I have a 2.2 x 3.7m enclosure that will become available in the next few months as I move things around.

Its outdoors but in a prime location as its a closed off area with floor to ceiling views from the lounge room and my study.
The main prerequisite from the other half is I don't turn it into desert theme. 
Would prefer to keep tropical or subtropical- ferns etc.

What monitor do people recommend? I would love a lace monitor or two but highly doubt they would appreciate an enclosure of this size.
Possibly a pair of mertens but think I would need to expand the pond.

Any other suggestions or reinforcements?

Cheers


----------



## ReptileMad_98 (Dec 17, 2013)

you could go with mangrove monitors, there smaller so you might be able to get a couple in there. or mitchells water monitor, there reasonably smaller than mertens.


----------



## Tobe404 (Dec 17, 2013)

Might help if you let us know where you are located, your experience level as far as Monitors go, more enclosure details, etc.


----------



## Illium (Dec 17, 2013)

Located in Sydney. 
Experience would be around medium, kept a sand monitor many years ago, have gillens and ackies at the moment (making room for larger ones outdoors) have caught lace monitors when I was younger with my dad at our block of land down south so I do have handling experience and know how temperamental they can be.
I'm under no illusions about behaviour and feeding.

Enclosure is ready for a bit of a make over and rake, there is a pond in there, about 1.2m x 0.75m.


----------



## imported_Varanus (Dec 17, 2013)

Your local species are Varius and Rosenbergi and both would be a bit large for that enclosure IMO. 

If you could seal it from the weather and offer a few hot spots you could likely keep some smaller desert species out there, Gillens as an example.


----------



## Illium (Dec 17, 2013)

Desert species are out for this enclosure, must be green and garden like. I have staked out a 5.5x3m area out the back fro a spencers or panoptes.

BTW, the 1.2x0.75 is the pond size, not the enclosure size.

Im liking the idea of a pair of mertens or mangroves. If I extend the pond and implement outdoor heating is the size viable for happy and healthy pair.

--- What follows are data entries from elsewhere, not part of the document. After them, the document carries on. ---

(** X10: a player constructed with a queue of valid references has them
    loaded, in order, and nothing started: progress index -1, no current
    track, no clock, position estimate 0, the flags as given.  Its state
    is "queue empty" all the same, since the constructor sets the state
    after it has loaded the queue. *)
Theorem constructor_state
        (fs : Q -> string) (pr : string -> bool)
        (queue : list PyVal) (volume : PyVal) (loop estimate_position : bool)
        (interval : PyVal) (w : World) :
  forallb (valid_reference fs pr false (_aliases w)) queue = true ->
  exists hs w',
    __init__ fs pr queue volume loop estimate_position interval w = (Ok tt, w')
    /\ List.length hs = List.length queue
    /\ self w' = mkAudioPlayer false (-1) hs volume loop estimate_position
                   interval (VInt 0) "queue empty" None None
    /\ __len__ (self w') = Z.of_nat (List.length queue)
    /\ _aliases w' = _aliases w /\ calls w' = calls w.
Proof.
  intros Hv. unfold __init__.
  rewrite (bind_ok _ _ _ _ _
             (eq_refl : modify _ w = (Ok tt, mkWorld _ (_aliases w) (sounds w)
                                               (next_handle w) (calls w)))).
  set (w0 := mkWorld (mkAudioPlayer false (-1) [] volume loop estimate_position
                        interval (VInt 0) "" None None)
               (_aliases w) (sounds w) (next_handle w) (calls w)).
  destruct (load_loop_valid fs pr false queue w0 Hv)
    as (hs & w1 & E1 & L & S1 & A1 & C1).
  assert (El : exists w2,
    load fs pr queue false false w0 = (Ok tt, w2)
    /\ set_state "" (self w2) = set_state "" (self w1)
    /\ _aliases w2 = _aliases w1 /\ calls w2 = calls w1).
  { unfold load. cbn [when].
    rewrite (bind_ok _ _ _ _ _ (eq_refl : ret tt w0 = (Ok tt, w0))).
    rewrite (bind_ok _ _ _ _ _ E1). unfold bind, gets, when.
    destruct (negb _); eexists; (split; [reflexivity|]); repeat split. }
  destruct El as (w2 & E2 & S2 & A2 & C2).
  exists hs. eexists. rewrite (bind_ok _ _ _ _ _ E2).
  split; [reflexivity|]. split; [exact L|]. cbn.
  assert (P : set_current_sound_obj None
                (set_clock_event None
                   (set_state "queue empty" (set_pos_estimate (VInt 0) (self w2))))
              = mkAudioPlayer false (-1) hs volume loop estimate_position
                  interval (VInt 0) "queue empty" None None).
  { change (set_current_sound_obj None
              (set_clock_event None
                 (set_state "queue empty"
                    (set_pos_estimate (VInt 0) (set_state "" (self w2)))))
            = mkAudioPlayer false (-1) hs volume loop estimate_position
                interval (VInt 0) "queue empty" None None).
    rewrite S2, S1. reflexivity. }
  rewrite P. split; [reflexivity|]. split.
  - rewrite len_before_start by reflexivity. cbn. rewrite L. reflexivity.
  - subst w0. cbn in A1, C1. split; congruence.
Qed.

Lemma constructor_state_witness :
  forallb (valid_reference demo_float_str wav_provider false (_aliases world0))
          [VStr "a.wav"; VStr "b.wav"] = true
  /\ exists w',
       __init__ demo_float_str wav_provider [VStr "a.wav"; VStr "b.wav"]
                (VInt 1) false true (VInt 1) world0 = (Ok tt, w')
       /\ _state (self w') = "queue empty"
       /\ __len__ (self w') = 2.
Proof.
  destruct (constructor_state demo_float_str wav_provider
              [VStr "a.wav"; VStr "b.wav"] (VInt 1) false true (VInt 1) world0
              eq_refl) as (hs & w' & E & _ & S1 & Len & _).
  split; [reflexivity|]. exists w'. split; [exact E|].
  split; [rewrite S1; reflexivity | exact Len].
Defined.

Lemma as_sound_obj_store (fs : Q -> string) (pr : string -> bool)
      (v : PyVal) (w : World) :
  resolves_to_sound fs pr v = true ->
  exists h w1,
    SoundTypeConversion_as_sound_obj fs pr v w = (Ok (Some h), w1)
    /\ self w1 = self w /\ _aliases w1 = _aliases w /\ calls w1 = calls w
    /\ forall h', h' <> h -> sounds w1 h' = sounds w h'.
Proof.
  unfold resolves_to_sound. intros H.
  destruct v; cbn in *; unfold bind, SoundLoader_load; cbn; try rewrite H;
    do 2 eexists; (split; [reflexivity|]); cbn; repeat split; try reflexivity;
    intros h' Hh; apply Nat.eqb_neq in Hh; rewrite Hh; reflexivity.
Qed.

(** What [load] does to the sound store for one valid reference. *)
Lemma load_one_store (fs : Q -> string) (pr : string -> bool)
      (ignore_aliases : bool) (audio_file : PyVal) (w : World) :
  valid_reference fs pr ignore_aliases (_aliases w) audio_file = true ->
  exists h w',
    load_one fs pr ignore_aliases audio_file w = (Ok tt, w')
    /\ self w' = set_queue (_queue (self w) ++ [h]) (self w)
    /\ _aliases w' = _aliases w
    /\ volume (sounds w' h) = _volume (self w)
    /\ (1 <= on_play_bound (sounds w' h))%nat
    /\ (1 <= on_stop_bound (sounds w' h))%nat
    /\ forall h', h' <> h -> sounds w' h' = sounds w h'.
Proof.
  unfold valid_reference. intros Hv. apply andb_prop in Hv as [Hh Hr].
  destruct (as_sound_obj_store fs pr _ w Hr) as (h & w1 & E & F1 & F2 & F3 & F4).
  exists h. eexists. unfold load_one.
  rewrite (bind_ok _ _ _ _ _ (resolve_alias_run _ _ _ Hh)).
  rewrite (bind_ok _ _ _ _ _ E).
  split; [reflexivity|]. cbn. rewrite F1, F2, !Nat.eqb_refl. cbn.
  repeat split; try lia.
  intros h' Hh'. apply Nat.eqb_neq in Hh'. rewrite Hh'. apply F4.
  apply Nat.eqb_neq. exact Hh'.
Qed.

Lemma load_loop_store (fs : Q -> string) (pr : string -> bool)
      (ignore_aliases : bool) (args : list PyVal) (w : World) :
  forallb (valid_reference fs pr ignore_aliases (_aliases w)) args = true ->
  exists hs w',
    for_each args (load_one fs pr ignore_aliases) w = (Ok tt, w')
    /\ List.length hs = List.length args
    /\ self w' = set_queue (_queue (self w) ++ hs) (self w)
    /\ (forall h, In h hs ->
          volume (sounds w' h) = _volume (self w)
          /\ (1 <= on_play_bound (sounds w' h))%nat
          /\ (1 <= on_stop_bound (sounds w' h))%nat)
    /\ forall h', ~ In h' hs -> sounds w' h' = sounds w h'.
Proof.
  revert w. induction args as [|a args IH]; intros w Hv.
  - exists [], w. cbn. rewrite app_nil_r, set_queue_same.
    split; [reflexivity|]. split; [reflexivity|]. split; [reflexivity|].
    split; [intros h0 Hin; destruct Hin | intros h0 _; reflexivity].
  - cbn in Hv. apply andb_prop in Hv as [Ha Hargs].
    destruct (load_one_store fs pr ignore_aliases a w Ha)
      as (h & w1 & E1 & S1 & A1 & V1 & P1 & Q1 & F1).
    rewrite <- A1 in Hargs.
    destruct (IH w1 Hargs) as (hs & w2 & E2 & L & S2 & V2 & F2).
    exists (h :: hs), w2. cbn [for_each List.length].
    rewrite (bind_ok _ _ _ _ _ E1).
    split; [exact E2|]. split; [congruence|]. split; [|split].
    + rewrite S2, S1. cbn [_queue set_queue]. rewrite <- app_assoc. reflexivity.
    + intros h0 Hin.
      destruct (in_dec Nat.eq_dec h0 hs) as [Hhs|Hhs].
      * destruct (V2 h0 Hhs) as (Va & Pa & Qa). rewrite S1 in Va.
        repeat split; assumption.
      * destruct Hin as [<-|Hin]; [|contradiction].
        rewrite (F2 h Hhs). repeat split; assumption.
    + intros h' Hn. rewrite F2 by (intros Hin; apply Hn; right; exact Hin).
      apply F1. intros ->. apply Hn. left. reflexivity.
Qed.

On the same token, in regards to the Panoptes, even though I usually see them housed in a desert type enclosure (low humidity) their range seems to incorporate a large tropical area, anyone kept panoptes in a semi-tropical enclosure?
Im aware that the 2.2x3.7m may be a tad small, just thinking for another future area.


----------



## Misnomer (Dec 17, 2013)

Rosenberg's. Once it starts getting cramped in there move it to your prospective new enclosure.

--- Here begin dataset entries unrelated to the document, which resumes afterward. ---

(** No overload reserves more than 30 bytes beyond what it writes, so a
    sequence whose total width leaves 30 bytes of the capacity free has room
    for all its appends. *)
Lemma room_when_30_left vs : forall used,
  Forall plain_view vs -> 0 <= used -> used + total_width vs <= BUFFER_SIZE - 30 ->
  room_for_all used vs = true.
Proof.
  induction vs as [|v vs IH]; intros used Hp Hu Hw; [reflexivity|].
  apply Forall_cons in Hp as [Hv Hvs].
  change (total_width (v :: vs)) with (width v + total_width vs) in Hw.
  pose proof (total_width_nonneg vs) as Ht. pose proof (width_nonneg v) as Hwv.
  cbn [room_for_all]. apply andb_true_iff. split.
  - apply Z.leb_le.
    assert (Hr : reserve v <= 30 \/ reserve v <= width v \/ (width v = 0 /\ reserve v <= 1)).
    { destruct v as [c|[t|]|[|a t]|[|a t]|b|T z|T z|d|p]; cbn [reserve]; try (left; lia).
      right. left. unfold width, rendered. cbn [contributes canonical].
      rewrite (c_str_NUL_free _ Hv), length_app. simpl length. lia. }
    assert (Hc : contributes v = true -> 1 <= width v) by apply width_contributes.
    destruct (contributes v) eqn:E.
    + specialize (Hc eq_refl). unfold BUFFER_SIZE in *. lia.
    + unfold BUFFER_SIZE in *. destruct v as [c|[t|]|[|a t]|[|a t]|b|T z|T z|d|p];
        try discriminate E; cbn [reserve] in *; lia.
  - apply IH; [exact Hvs | lia | lia].
Qed.

(** C3, as stated, fails: the total rendered width of [headroom_fields] stays
    under the capacity, but the integer finds less than its reserve of 25
    bytes and is dropped, and the record is flagged. *)
Lemma concatenation_counterexample :
  total_width headroom_fields = 4082
  /\ total_width headroom_fields < BUFFER_SIZE
  /\ concat (map rendered headroom_fields) = long_text 4079 ++ txt " 5 "
  /\ record_text (append_all headroom_fields LogBuffer_new) = long_text 4079 ++ txt " "
  /\ truncated (append_all headroom_fields LogBuffer_new) = true
  /\ record_text (append_all headroom_fields LogBuffer_new)
     <> concat (map rendered headroom_fields).
Proof.
  split; [vm_compute; reflexivity|].
  split; [vm_compute; reflexivity|].
  split; [vm_compute; reflexivity|].
  split; [vm_compute; reflexivity|].
  split; [vm_compute; reflexivity|].
  assert (H1 : length (record_text (append_all headroom_fields LogBuffer_new)) = 4080%nat)
    by (vm_compute; reflexivity).
  assert (H2 : length (concat (map rendered headroom_fields)) = 4082%nat)
    by (vm_compute; reflexivity).
  intros H. rewrite H, H2 in H1. discriminate H1.
Qed.

Lemma NUL_free_app a b : NUL_free a -> NUL_free b -> NUL_free (a ++ b).
Proof. intros Ha Hb. apply Forall_app. split; assumption. Qed.

Lemma is_dec_digit_not_NUL c : is_dec_digit c = true -> Ascii.eqb c NUL = false.
Proof.
  intros H. destruct (Ascii.eqb_spec c NUL) as [->|]; [|reflexivity].
  vm_compute in H. discriminate H.
Qed.

Lemma render_dec_NUL_free n : NUL_free (render_dec n).
Proof.
  eapply Forall_impl; [apply render_dec_digits|]. intros c. apply is_dec_digit_not_NUL.
Qed.

Lemma hex_digit_not_NUL d :
  (d < 16)%N ->
  Ascii.eqb (hex_digit_upper d) NUL = false /\ Ascii.eqb (hex_digit_lower d) NUL = false.
Proof.
  intros H.
  assert (Hc : (d = 0 \/ d = 1 \/ d = 2 \/ d = 3 \/ d = 4 \/ d = 5 \/ d = 6 \/ d = 7
               \/ d = 8 \/ d = 9 \/ d = 10 \/ d = 11 \/ d = 12 \/ d = 13 \/ d = 14
               \/ d = 15)%N) by lia.
  repeat (destruct Hc as [-> | Hc]; [split; reflexivity|]). subst. split; reflexivity.
Qed.

Lemma render_HEX_NUL_free n : NUL_free (render_HEX n).
Proof.
  unfold render_HEX. apply Forall_fmap.
  eapply Forall_impl; [apply (digits_lt_base 16); lia|].
  intros d Hd. apply (hex_digit_not_NUL d Hd).
Qed.

Lemma render_hex_NUL_free n : NUL_free (render_hex n).
Proof.
  unfold render_hex. apply Forall_fmap.
  eapply Forall_impl; [apply (digits_lt_base 16); lia|].
  intros d Hd. apply (hex_digit_not_NUL d Hd).
Qed.

Lemma fmt_integral_NUL_free T z : NUL_free (fmt_integral T z).
Proof.
  assert (Hu : forall x, NUL_free (fmt_llu x)) by (intros x; apply render_dec_NUL_free).
  assert (Hs : forall x, NUL_free (fmt_lld x)).
  { intros x. unfold fmt_lld. destruct (as_signed64 x <? 0).
    - apply NUL_free_app; [repeat constructor | apply render_dec_NUL_free].
    - apply render_dec_NUL_free. }
  unfold fmt_integral. destruct (is_size_t T); [apply Hu|].
  destruct (is_signed T); [apply Hs | apply Hu].
Qed.

Lemma fmt_hex_NUL_free T z : NUL_free (fmt_hex T z).
Proof.
  unfold fmt_hex, fmt_llX. apply NUL_free_app; [repeat constructor | apply render_HEX_NUL_free].
Qed.

Lemma fmt_f8_NUL_free d : NUL_free (fmt_f8 d).
Proof.
  assert (Hsg : forall b, NUL_free (fmt_sign b)) by (intros []; repeat constructor).
  destruct d as [neg m e|neg|neg]; cbn [fmt_f8].
  - apply NUL_free_app; [apply Hsg|].
    apply NUL_free_app; [apply render_dec_NUL_free|].
    apply NUL_free_app; [repeat constructor|].
    unfold pad_left. apply NUL_free_app; [|apply render_dec_NUL_free].
    apply Forall_replicate. reflexivity.
  - apply NUL_free_app; [apply Hsg | repeat constructor].
  - apply NUL_free_app; [apply Hsg | repeat constructor].
Qed.

Lemma fmt_p_NUL_free p : NUL_free (fmt_p p).
Proof.
  unfold fmt_p. destruct (p =? 0)%N; [repeat constructor|].
  apply NUL_free_app; [repeat constructor | apply render_hex_NUL_free].
Qed.

(** For a plain value the output of the append is the spelled value, and it
    holds no NUL. *)
Lemma plain_rendered v :
  plain_value v -> rendered v = spelled v /\ NUL_free (spelled v).
Proof.
  assert (Hsp : NUL_free SP) by (apply Forall_cons; split; [reflexivity | constructor]).
  assert (Htxt : forall t, NUL_free t ->
            c_str t ++ SP = t ++ SP /\ NUL_free (t ++ SP)).
  { intros t Ht. rewrite (c_str_NUL_free _ Ht).
    split; [reflexivity | apply NUL_free_app; assumption]. }
  assert (Hnum : forall x, NUL_free x -> x ++ SP = x ++ SP /\ NUL_free (x ++ SP)).
  { intros x Hx. split; [reflexivity | apply NUL_free_app; assumption]. }
  destruct v as [c|[t|]|[|a t]|[|a t]|b|T z|T z|d|p]; cbn [plain_value]; intros Hp;
    unfold rendered; cbn [contributes canonical spelled verbatim].
  - apply Hnum. apply Forall_cons. split; [exact Hp | constructor].
  - apply Htxt. apply Hp.
  - split; [reflexivity | constructor].
  - split; [reflexivity | constructor].
  - apply Htxt. exact Hp.
  - split; [reflexivity | constructor].
  - apply Htxt. exact Hp.
  - apply Hnum. destruct b; vm_compute; repeat (apply Forall_cons; split; [reflexivity|]);
      constructor.
  - apply Hnum. apply fmt_integral_NUL_free.
  - apply Hnum. apply fmt_hex_NUL_free.
  - apply Hnum. apply fmt_f8_NUL_free.
  - apply Hnum. apply fmt_p_NUL_free.
Qed.

Lemma plain_all vs :
  Forall plain_value vs ->
  map rendered vs = map spelled vs /\ NUL_free (concat (map spelled vs))
  /\ forall used, room_for_all used vs = room_for_spelled used vs.
Proof.
  induction 1 as [|v vs Hv _ IH]; [repeat split; constructor|].
  destruct IH as (Em & Hn & Hr). destruct (plain_rendered v Hv) as (Ev & Hnv).
  cbn [map concat room_for_all room_for_spelled]. unfold width. rewrite Ev, Em.
  split; [reflexivity|]. split; [apply NUL_free_app; assumption|].
  intros used. rewrite Hr. reflexivity.
Qed.

Lemma append_all_plain vs s :
  wf s -> NUL_free (record_text s) -> Forall plain_value vs ->
  room_for_spelled (size s) vs = true ->
  record_text (append_all vs s) = record_text s ++ concat (map spelled vs)
  /\ c_str (buffer (append_all vs s)) = record_text s ++ concat (map spelled vs)
  /\ size (append_all vs s) = size s + Z.of_nat (length (concat (map spelled vs)))
  /\ truncated (append_all vs s) = truncated s.
Proof.
  intros Hwf Hfree Hp Hroom. destruct (plain_all vs Hp) as (Em & Hn & Hr).
  rewrite <- Hr in Hroom.
  destruct (append_all_exact vs s Hwf Hroom) as (Ht & _ & Htr).
  rewrite Em in Ht.
  pose proof (append_all_wf vs s Hwf) as Hwf2.
  assert (Hc : c_str (buffer (append_all vs s)) = record_text s ++ concat (map spelled vs)).
  { rewrite c_str_buffer; [exact Ht | exact Hwf2 |].
    rewrite Ht. apply NUL_free_app; assumption. }
  split; [exact Ht|]. split; [exact Hc|]. split; [|exact Htr].
  pose proof (f_equal (@length ascii) Ht) as Hl. unfold record_text in Hl.
  destruct Hwf as (Hb & Hs & _). destruct Hwf2 as (Hb2 & Hs2 & _).
  unfold size_inv in *. rewrite !length_take, length_app, length_take in Hl. lia.
Qed.

(** C3, amended.  For every sequence of appends to an empty record, of
    values without NUL characters (no NUL appended as a character, none inside
    a text) and without the empty null-terminated text, in which each append
    finds, in the room left ([BUFFER_SIZE - 1 - size]), both the length of its
    text with its separator and the reserve of its overload (2 for a
    character, 10 for a boolean, 25 for an integral in decimal or hexadecimal,
    30 for a floating point, 20 for a pointer, 1 for a null-terminated text or
    a non-empty string, the length plus 1 for a non-empty string_view): the
    record, as the bytes up to [size] and as the string [print] reads from
    the buffer, is the concatenation, in call order, of the textual form of
    each value (a text verbatim) followed by one space, where a null text, an
    empty string and an empty string_view contribute nothing; and [truncated]
    stays false. *)
Theorem concatenation_within_reserve vs s :
  wf s -> size s = 0 -> truncated s = false ->
  Forall plain_value vs -> room_for_spelled 0 vs = true ->
  record_text (append_all vs s) = concat (map spelled vs)
  /\ c_str (buffer (append_all vs s)) = concat (map spelled vs)
  /\ size (append_all vs s) = Z.of_nat (length (concat (map spelled vs)))
  /\ truncated (append_all vs s) = false.
Proof.
  intros Hwf H0 Htr Hp Hroom. rewrite <- H0 in Hroom.
  assert (Hrec : record_text s = []) by (unfold record_text; rewrite H0; reflexivity).
  destruct (append_all_plain vs s Hwf) as (Ht & Hc & Hsz & Htr'); try assumption.
  { rewrite Hrec. constructor. }
  rewrite Hrec in *. rewrite H0 in Hsz. rewrite Htr in Htr'. auto.
Qed.

Lemma concatenation_within_reserve_witness :
  record_text (append_all sample_fields LogBuffer_new)
  = txt "hello 42 true 0xBEEF x -1.50000000 bye "
  /\ c_str (buffer (append_all sample_fields LogBuffer_new))
     = txt "hello 42 true 0xBEEF x -1.50000000 bye "
  /\ truncated (append_all sample_fields LogBuffer_new) = false.
Proof.
  destruct (concatenation_within_reserve sample_fields LogBuffer_new)
    as (Ht & Hc & _ & Htr).
  - split; [vm_compute; reflexivity|].
    split; [split; vm_compute; congruence | vm_compute; reflexivity].
  - reflexivity.
  - reflexivity.
  - unfold sample_fields. repeat (apply Forall_cons; split); try apply Forall_nil;
      vm_compute; repeat first [split | constructor | discriminate].
  - vm_compute. reflexivity.
  - split; [|split]; [etransitivity; [exact Ht|] | etransitivity; [exact Hc|] | exact Htr];
      vm_compute; reflexivity.
Defined.

(** ** Overflowing text *)

(** A null-terminated text that does not fit an empty record is cut: the
    buffer is filled to the last place before the terminator. *)
Lemma append_cstr_overflow text s :
  wf s -> size s = 0 -> NUL_free text -> BUFFER_SIZE - 1 <= Z.of_nat (length text) ->
  record_text (append_cstr (Some text) s) = take (Z.to_nat (BUFFER_SIZE - 1)) text
  /\ size (append_cstr (Some text) s) = BUFFER_SIZE - 1
  /\ truncated (append_cstr (Some text) s) = true
  /\ c_str (buffer (append_cstr (Some text) s)) = take (Z.to_nat (BUFFER_SIZE - 1)) text.
Proof.
  intros Hwf H0 Hfree Hlen. pose proof (wf_size_inv s Hwf) as Hs.
  assert (Hwf' : wf (append_cstr (Some text) s))
    by (apply (append_wf (VCStr (Some text))), Hwf).
  assert (Hne : text ++ SP <> []).
  { intros E. apply app_eq_nil in E. destruct E as [_ E]. discriminate E. }
  revert Hwf'. unfold append_cstr. rewrite H0.
  change (BUFFER_SIZE - 1 <=? 0) with false. cbv iota.
  rewrite c_str_NUL_free by assumption. intros Hwf'.
  assert (Hrec : record_text (format_into (text ++ SP) s)
                 = take (Z.to_nat (BUFFER_SIZE - 1)) text).
  { rewrite format_into_record_text by assumption.
    unfold record_text. rewrite H0. simpl take at 1. simpl app at 1.
    rewrite Z.sub_0_r. rewrite take_app_le by lia. reflexivity. }
  split; [exact Hrec|].
  rewrite format_into_size, format_into_truncated by assumption.
  unfold kept. rewrite H0, length_app. simpl length.
  split; [lia|]. split.
  - destruct (Z.ltb_spec (BUFFER_SIZE - 1 - 0) (Z.of_nat (length text + 1)));
      [reflexivity | lia].
  - rewrite c_str_buffer; [exact Hrec | exact Hwf' |].
    rewrite Hrec. apply Forall_take, Hfree.
Qed.

(** A string_view that does not fit is not written at all. *)
Lemma append_string_view_overflow text s :
  size_inv s -> text <> [] -> BUFFER_SIZE - 1 - size s <= Z.of_nat (length text) ->
  append_string_view text s = set_truncated true s.
Proof.
  intros Hs Hne Hlen. unfold append_string_view.
  destruct text as [|a t]; [congruence|].
  rewrite view_guard by exact Hs.
  destruct (Z.ltb_spec (Z.of_nat (length (a :: t))) (BUFFER_SIZE - 1 - size s));
    [lia | reflexivity].
Qed.

(** C4, as stated, fails for the string_view shape: a view of 5000 characters
    appended to a new buffer leaves the record empty and the array untouched;
    no prefix of the text is stored. *)
Lemma string_view_overflow_counterexample :
  length (long_text 5000) = 5000%nat
  /\ buffer (append (VStringView (long_text 5000)) LogBuffer_new) = buffer LogBuffer_new
  /\ size (append (VStringView (long_text 5000)) LogBuffer_new) = 0
  /\ record_text (append (VStringView (long_text 5000)) LogBuffer_new) = []
  /\ c_str (buffer (append (VStringView (long_text 5000)) LogBuffer_new)) = []
  /\ record_text (append (VStringView (long_text 5000)) LogBuffer_new)
     <> take 4094 (long_text 5000)
  /\ record_text (append (VStringView (long_text 5000)) LogBuffer_new)
     <> take 4095 (long_text 5000).
Proof.
  split; [vm_compute; reflexivity|].
  split; [vm_compute; reflexivity|].
  split; [vm_compute; reflexivity|].
  split; [vm_compute; reflexivity|].
  split; [vm_compute; reflexivity|].
  assert (H0 : length (record_text (append (VStringView (long_text 5000)) LogBuffer_new))
               = 0%nat) by (vm_compute; reflexivity).
  assert (H1 : length (take 4094 (long_text 5000)) = 4094%nat) by (vm_compute; reflexivity).
  assert (H2 : length (take 4095 (long_text 5000)) = 4095%nat) by (vm_compute; reflexivity).
  split; intros H; rewrite H in H0; congruence.
Qed.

An expensive task to maintain a habitat for mangroves outdoors in Sydney. Give them a room in the house


----------



## Illium (Dec 19, 2013)

OK, iv decided to scrap my current idea of putting a monitor in the smaller area mentioned, at least for now, the EWDs can keep it. Hard decision since the more I look into the Mangrove monitors the more I want one
Might experiment with a greenhouse and passive solar water heating over winter to see what temps I can keep.

So, where I was going to move my EWDs to will remain one section (I was going to divide it up) I will most likely house a pair of lace monitors.

One questions though, have people had success in housing turtles with lace monitors? There is a large pond in the area I plan to use for the monitors and would really like to move my older turtle into a bigger home and get him a friend.

Cheers


----------



## Chris1 (Dec 19, 2013)

good luck finding mangrove monitors, ive been searching classifieds regularly for 2 years and have only seen 1 adult male for sale.


----------



## Illium (Dec 19, 2013)

I kinda figured as much, not ready for them anyway though.


----------